Canción del drogata

Le he visto llegar en moto.
Hoy vende a precio de oro 
viajes de blanco caballo...
Preparo la guita en silencio 
y se la entrego al pasar.
El antro umbroso en la tarde
protege su identidad:

-Te busqué en la cabalgata, 
siguiendo a Melchor o a Gaspar-
le digo, intentando un sarcasmo.

-Salimos con Baltasar. 
También nos gusta lo negro-
me contesta en la penumbra
y luego se gira en redondo
y se enfrenta con mi rostro
en el fondo del local:

-Es cierto, soy un camello,
un despojo, un traficante,
un viejo pirata sin mar,
un ser humano inmoral.
No aspiro más que a esnifar
un par de veces al día.
Estoy de vuelta de todo.

Tú sabes que suelo cantar:
"Que es mi dosis mi tesoro, 
que mi ley es la omertá, 
mi dios el polvo de nieve 
y mi patria un sucio bar".

Pues eso, no digo más.
A Espronceda, estoy seguro,
la letra le va gustar.

La novena

En mi pueblo, cuando se acerca Santa Cecilia, siempre nos ponemos de acuerdo para hacer una novena.

No es justo

Toño apareció de improviso por la puerta del salón, llorando con toda su rabia:
-¡Me ha pegado! ¡Me ha pegado!
Detrás venía Rhut:
-No es verdad, papá, no es verdad.
El padre levantó la mirada, ajeno a toda la historia. Tenía un engorroso examen en la mano y un argumento clave en la cabeza que había que verificar antes de que se esfumase.
-A ver, ¿qué demonios pasa?
-¡Me ha pegado! ¡Me ha pegado!
-No es verdad, ¡mentiroso!
El padre empezó el interrogatorio, intentando poner calma en medio de la excitación y haciendo ostensible su mirada escrutadora, ese intenso dardo de la verdad que sólo servía cuando hacía diana justo en el centro de las pupilas de cada uno de los niños.
-Dime, Toño, ¿por qué te ha pegado?
-Porque, porque...
-Qué no, papá, no le creas, que se lo inventa todo- le interrumpía Rhut cada vez que su hermano pequeño abría la boca.
Lo de siempre, pensó el padre, así no hay forma de aclararse.
-Sabéis lo que os digo, Ni una palabra más. Ahora mismo os vais de aquí.

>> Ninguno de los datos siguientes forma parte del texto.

Lemma mapProfiles_first_failure (entries : list (string * value)) :
  (exists entry, In entry entries
                 /\ invalidValue StringToNumber (snd entry) = true) ->
  exists entry,
    In entry entries
    /\ invalidValue StringToNumber (snd entry) = true
    /\ mapProfiles trim StringToNumber entries
       = inl (invalidAmountMessage (trim (fst entry))).
Proof.
  induction entries as [| entry rest IH]; intros [bad [Hin Hbad]].
  - destruct Hin.
  - cbn [mapProfiles]. rewrite toProfile_cases.
    destruct (invalidValue StringToNumber (snd entry)) eqn:E.
    + exists entry. repeat split; [now left | assumption].
    + destruct Hin as [-> | Hin]; [congruence |].
      destruct IH as [e [He [Hv Hm]]]; [now exists bad |].
      exists e. rewrite Hm. repeat split; [now right | assumption].
Qed.

Lemma messageOr_invalidAmountMessage (trimmedName : string) :
  messageOr (invalidAmountMessage trimmedName)
  = invalidAmountMessage trimmedName.
Proof. reflexivity. Qed.

(** C10, as the code has it: the entries that remain are those with a name
    that is not blank and a value that is not empty.  An entry with an empty
    value never reaches the payload; if one of the entries that remain fails
    the check, the save ends with an error message and without a call to the
    settings service; if all pass, the service is called once, with the
    profiles of exactly those entries. *)
Theorem handleSaveOwners_all_or_nothing
    (updateSettings : list OwnerProfile -> response)
    (ownerInputs : list (string * value)) :
  (forall owner, ~ In (owner, VStr "") (remaining trim ownerInputs))
  /\ ((exists entry, In entry (remaining trim ownerInputs)
                     /\ invalidValue StringToNumber (snd entry) = true) ->
      exists entry,
        In entry (remaining trim ownerInputs)
        /\ invalidValue StringToNumber (snd entry) = true
        /\ handleSaveOwners trim StringToNumber NumberToString
             updateSettings ownerInputs
           = [SetOwnerStatus ""; SetOwnerError ""; SetIsSavingOwners true;
              SetOwnerError (invalidAmountMessage (trim (fst entry)));
              SetIsSavingOwners false]
        /\ filter isUpdateSettings
             (handleSaveOwners trim StringToNumber NumberToString
                updateSettings ownerInputs)
           = [])
  /\ ((forall entry, In entry (remaining trim ownerInputs) ->
                     invalidValue StringToNumber (snd entry) = false) ->
      filter isUpdateSettings
        (handleSaveOwners trim StringToNumber NumberToString
           updateSettings ownerInputs)
      = [UpdateSettings
           (map (profileOf trim StringToNumber) (remaining trim ownerInputs))]).
Proof.
  split; [intros owner; apply remaining_drops_empty |].
  split.
  - intros Hbad.
    destruct (mapProfiles_first_failure _ Hbad) as [entry [Hin [Hinv Hmap]]].
    exists entry.
    assert (Hrun : handleSaveOwners trim StringToNumber NumberToString
                     updateSettings ownerInputs
                   = [SetOwnerStatus ""; SetOwnerError "";
                      SetIsSavingOwners true;
                      SetOwnerError (invalidAmountMessage (trim (fst entry)));
                      SetIsSavingOwners false]).
    { unfold handleSaveOwners, buildPayload. rewrite Hmap.
      now rewrite messageOr_invalidAmountMessage. }
    repeat split; try assumption. now rewrite Hrun.
  - intros Hok. unfold handleSaveOwners, buildPayload.
    rewrite (mapProfiles_all_pass _ Hok).
    destruct (updateSettings
                (map (profileOf trim StringToNumber) (remaining trim ownerInputs)));
      reflexivity.
Qed.
Lemma walkExported_spec doc lang wrapper inners :
  forall prev structure,
    let inner := omap (exported doc lang) inners in
    let structure' :=
      Extractor.walkExported doc lang wrapper prev inners structure in
    Types.imports structure'
      = Types.imports structure ++ filter isImport inner
    /\ Types.declarations structure'
       = Types.declarations structure ++ filter (fun n => ~ isImport n) inner
    /\ Types.exports structure'
       = Types.exports structure ++ map (Types.withKind Kexport) inner
    /\ Types.language structure' = Types.language structure.
Proof.
  induction inners as [|child rest IH]; intros prev structure.
  - cbn. by rewrite !app_nil_r.
  - cbv zeta. rewrite omap_cons. cbn [Extractor.walkExported].
    assert (Hex : exported doc lang child
                  = Types.withExported true
                      <$> Extractor.buildFileNode doc lang
                            {| Tree.parent := Some wrapper;
                               Tree.prevSibling := prev |} child)
      by apply buildFileNode_place.
    rewrite Hex. clear Hex.
    destruct (Extractor.buildFileNode doc lang _ child) as [fileNode|];
      cbn [fmap option_fmap option_map option_list]; [|apply IH].
    match goal with
    | |- context [Extractor.walkExported _ _ _ ?p rest ?s] =>
        destruct (IH p s) as (Hi & Hd & He & Hl)
    end.
    rewrite Hi, Hd, He, Hl.
    destruct (addExported_spec fileNode structure) as (Hi' & Hd' & He' & Hl').
    rewrite Hi', Hd', He', Hl'.
    rewrite !filter_app, map_app, <- !app_assoc. done.
Qed.
(** The same holds of a timer tick, and of an upload up to the preview. *)
Lemma dispatch_passive e s :
  match e with IntervalTick _ _ | ImageUpload _ => True | _ => False end ->
  exists p ip c n f,
    dispatch resize e s =
    (Normal tt,
     mkApp (model s) (isModelLoading s) (webcamActive s) p ip
           (videoRef s) (intervalRef s) c (alerts s) (intervals s)
           (nextHandle s) (liveTracks s) n f).
Proof.
  destruct e as [| | |id frame|file]; try contradiction; intros _.
  - unfold dispatch, bind, read.
    destruct (find (fun t => handle t =? id) (intervals s)) as [t|].
    + unfold sample, bind, read.
      destruct (videoRef s) eqn:Hv, (closure_model t) as [loaded|];
        try (destruct s; simpl in *; subst; do 5 eexists; reflexivity).
      destruct (predictImage_effect (Some loaded) frame s) as (p & c & n & f & E).
      rewrite E, Hv. do 5 eexists. reflexivity.
    + destruct s. do 5 eexists. reflexivity.
  - unfold dispatch, handleImageUpload.
    destruct file as [[url [img|]]|]; simpl;
      try (destruct s; do 5 eexists; reflexivity).
    unfold bind, setImagePreview, update, read.
    destruct (predictImage_effect (model (with_imagePreview (Some url) s)) img
                (with_imagePreview (Some url) s)) as (p & c & n & f & E).
    rewrite E. simpl. do 5 eexists. reflexivity.
Qed.

(** Rendering only mounts or unmounts the video element. *)
Lemma render_videoRef s :
  exists v, render s = with_videoRef v s /\
            (v = videoRef s \/ v = Some (mkVideo None) \/ v = None).
Proof.
  unfold render. destruct (modelReady s).
  - destruct (videoRef s) eqn:E.
    + exists (Some h). split; auto. destruct s; simpl in *; subst; reflexivity.
    + eexists; split; eauto.
  - eexists; split; eauto.
Qed.

(** Induction principle for gated runs. *)
Lemma run_preserves (gate : App -> bool) (Inv : App -> Prop) :
  (forall s e, Inv s ->
     match e with StartWebcam _ => gate s = true | _ => True end ->
     Inv (step resize s e)) ->
  forall events s,
    Inv s -> startsOnlyWhen resize gate s events -> Inv (run resize s events).
Proof.
  intros Hstep events. induction events as [|e rest IH]; intros s Hinv Hgate; simpl.
  - exact Hinv.
  - destruct Hgate as [He Hrest]. apply IH; auto.
Qed.

Lemma forEach_track_stop stream : forall s,
  forEach stream track_stop s =
  (Normal tt, with_liveTracks (remaining stream (liveTracks s)) s).
Proof.
  induction stream as [|track rest IH]; intro s; simpl.
  - destruct s; reflexivity.
  - unfold bind, track_stop, update. rewrite IH. reflexivity.
Qed.

Lemma remaining_none stream : forall live,
  (forall t, In t live -> In t stream) -> remaining stream live = [].
Proof.
  induction stream as [|track rest IH]; intros live Hsub; simpl.
  - destruct live as [|t ?]; auto. destruct (Hsub t); simpl; auto.
  - apply IH. intros t Ht. apply filter_In in Ht as [Hin Hne].
    destruct (Hsub t Hin) as [->|]; auto.
    rewrite Nat.eqb_refl in Hne. discriminate.
Qed.

Lemma stopWebcam_effect s :
  stopWebcam s =
  (Normal tt,
   mkApp (model s) (isModelLoading s) false None (imagePreview s)
         (stoppedVideo s) (clearedRef s) (console s) (alerts s)
         (clearedIntervals s) (nextHandle s) (stoppedTracks s)
         (numTensors s) (forwardPasses s)).
Proof.
  unfold stopWebcam, stoppedVideo, stoppedTracks, clearedRef, clearedIntervals.
  unfold bind at 1. unfold read at 1.
  destruct (videoRef s) as [[[stream|]]|] eqn:Hv; cbn [srcObject];
    unfold bind, read, ret, update, setWebcamActive, setPrediction, clearInterval;
    rewrite ?forEach_track_stop; cbn;
    destruct (intervalRef s) as [id|] eqn:Hi; cbn; try destruct (id =? 0) eqn:Hz;
    unfold update, with_prediction, with_webcamActive, with_videoRef, with_liveTracks,
      with_intervalRef, with_intervals;
    cbn; rewrite ?Hv, ?Hi; reflexivity.
Qed.

Lemma startWebcam_rejected error s :
  startWebcam (Throw error) s =
  (Normal tt,
   with_alerts
     (alerts s ++ ["No se pudo acceder a la cámara. Verifica los permisos."%string])
     (with_console
        (console s ++ [("Error al acceder a la webcam:" ++ " " ++ error)%string]) s)).
Proof. reflexivity. Qed.

Lemma startWebcam_unmounted stream s :
  videoRef s = None ->
  startWebcam (Normal stream) s = (Normal tt, with_liveTracks (liveTracks s ++ stream) s).
Proof.
  intro Hv. unfold startWebcam, try_catch, bind, getUserMedia, update, read, ret. simpl.
  rewrite Hv. reflexivity.
Qed.

Lemma startWebcam_granted stream element s :
  videoRef s = Some element ->
  startWebcam (Normal stream) s =
  (Normal tt,
   mkApp (model s) (isModelLoading s) true (prediction s) (imagePreview s)
         (Some (mkVideo (Some stream))) (Some (nextHandle s)) (console s) (alerts s)
         (intervals s ++ [mkInterval (nextHandle s) (model s)]) (nextHandle s + 1)
         (liveTracks s ++ stream) (numTensors s) (forwardPasses s)).
Proof.
  intro Hv. unfold startWebcam, try_catch, bind, getUserMedia, update, read, ret. simpl.
  rewrite Hv. reflexivity.
Qed.

Lemma loadModel_loaded loaded s :
  loadModel (Normal loaded) s =
  (Normal tt,
   mkApp (Some loaded) false (webcamActive s) (prediction s) (imagePreview s)
         (videoRef s) (intervalRef s)
         ((console s ++ ["Modelo cargado exitosamente"%string])
            ++ ["Shape de entrada esperado:"%string])
         (alerts s) (intervals s) (nextHandle s) (liveTracks s)
         (numTensors s) (forwardPasses s)).
Proof. reflexivity. Qed.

Cada uno a su habitación, luego hablaremos.
-Pero papá, yo no he hecho nada- retrucó la niña.
-No, no es justo- dijo Toño, que seguía llorando como una magdalena.
El padre suspendió su juicio un momento para escuchar el eco de esa última frase, la misma frase que él repetía de niño cuando su madre, que siempre lo hacía responsable de todos los conflictos, le castigaba.
-Justicia, ¿qué es eso? Una palabra, nada más. ¿Tú quieres ser justo? Entonces di la verdad ¿Qué es lo que ha pasado?
Pero antes de que los dos niños ordenasen sus ideas e intentaran explicarse, el padre se paró en seco. De pronto se dio cuenta de que cada vez estaba más lejos de saber qué sucedía. El tiempo corrompe el pasado porque la memoria, en realidad, es ya un cadáver. La verdad y la justicia son términos abstractos. Ideas de un éter lejano. Si seguía preguntando tan sólo contribuiría a dar pábulo a las varias justificaciones de cada uno. Además, este juego tenía siempre un perdedor: el muchacho que aún no usaba las palabras como un arma arrojadiza, el muchacho que a su edad aún no sabía que ésa era la única forma civilizada de atacar y defenderse. Por eso y porque la urgencia del examen demandaba toda su atención, el padre lanzó un suspiro, abrazó a los niños y reconoció su fracaso. 
-Lo siento. Se acabó. Ni una palabra más. Se acabó.